RAC ? - is it of any use? Why bother to look at it or record it?

Gary Roberts

Moderator

Joined: 9 Feb 05

Posts: 5872

Credit: 117248735323

RAC: 36221809

8 Apr 2015 2:54:21 UTC

Topic 198040

(moderation:

)

Hi Guys,

Quote:

Quote:
My interest in daily RAC is because it provides me with a way to evaluate the performance of my machine(s), not because I am going to win a toaster.

Exactly.

I'm a bit at a loss as to 'how' the daily RAC provides anyone with an evaluation of throughput on 'their' rig.

All tasks have to validate to count, and that depends on someone elses rig as well, so using RAC gives it seem to me a result of 2 rigs throughput.

I have a slew of WU waiting validation across 4 projects.. And some of the wingmen take up to 10 days to complete a WU, note that's complete, not validate, they might generate an inconclusive result and so the WU goes out again and it can be another 10 days before a result in in that 'might' validate.

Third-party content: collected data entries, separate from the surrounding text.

(** A request that carries only a new, non-zero [equipment_id]: the row is
    re-pointed, then the rule runs on the new equipment with the outcome
    already stored on the row; the call returns the row, or raises what
    the rule raised. *)
Lemma update_equipment_id_only (s : Store) (id n o : Z) (iv : Intervention) :
  interventions s !! id = Some iv → outcome_id iv = Some o → n ≠ 0 → o ≠ 0 →
  update_intervention int_of_str strptime id {[ "equipment_id" := VInt n ]} s =
    match _update_equipment_status n o
            (with_interventions (alter (with_equipment_id n) id) s) with
    | (Return _, s') => (Return (Some (with_equipment_id n iv)), s')
    | (Raise e, s') => (Raise e, s')
    end.
Proof.
  intros Hiv Ho Hn Ho0. apply Z.eqb_neq in Hn, Ho0.
  set (s1 := with_interventions (alter (with_equipment_id n) id) s).
  assert (Hnow : default iv (interventions s1 !! id) = with_equipment_id n iv).
  { unfold s1. cbn [with_interventions interventions].
    by rewrite lookup_alter_eq, Hiv. }
  unfold update_intervention.
  erewrite bind_return; cycle 1.
  { unfold Intervention_query_get, bind, get_store, ret. by rewrite Hiv. }
  cbv beta iota.
  do 4 (erewrite bind_return
          by (apply when_in_absent; by rewrite lookup_singleton_ne)).
  erewrite bind_return; cycle 1.
  { erewrite when_in_present by apply lookup_singleton_eq.
    unfold py_int, set_equipment_id, alter_intervention, modify, bind, ret.
    fold s1. reflexivity. }
  rewrite lookup_singleton_ne by discriminate.
  erewrite bind_return by reflexivity.
  erewrite bind_return by reflexivity.
  rewrite Hnow. cbn [outcome_id iv_equipment_id with_equipment_id].
  rewrite Ho. cbn [outcome_to_check opt_truthy].
  rewrite Hn, Ho0. cbn [negb andb when].
  assert (Hok : unchanged_or value_eqb not_null (description iv)
                  (description (with_equipment_id n iv)) = true).
  { unfold unchanged_or. cbn [description with_equipment_id]. by rewrite value_eqb_refl. }
  pose proof (update_status_frame s1 n o) as [_ Hfr].
  unfold bind at 1.
  rewrite (bind_return _ _ _ _ _ (flush_intervention_ok id iv _ s1 Hnow Hok)).
  destruct (_update_equipment_status n o s1) as [[[]|e] s'] eqn:Hrule; [|reflexivity].
  cbn [snd] in Hfr.
  assert (Hnow' : default iv (interventions s' !! id) = with_equipment_id n iv)
    by (by rewrite Hfr).
  rewrite (bind_return _ _ _ _ _ (flush_intervention_ok id iv _ s' Hnow' Hok)).
  unfold commit, read_intervention, bind, get_store, ret.
  by rewrite Hnow'.
Qed.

If I'm missing something here please tell me, because as it stands I don't see how RAC gives any idea of throughput/effectiveness of any rig on a daily basis.

Regards,

Cheers,
Gary.

tbret

Joined: 12 Mar 05

Posts: 2115

Credit: 4861254633

RAC: 36453

RAC ? - is it of any use? Why bother to look at it or record it?

7 Apr 2015 2:18:33 UTC

Message 131774

(moderation:

)

Quote:

I'm a bit at a loss as to 'how' the daily RAC provides anyone with an evaluation of throughput on 'their' rig.

I can only speak for myself, of course, but I use the RAC to "see" if one of my machines is doing something "unusual." A problem usually isn't instantaneously found, but then I don't obsess as much as I used-to.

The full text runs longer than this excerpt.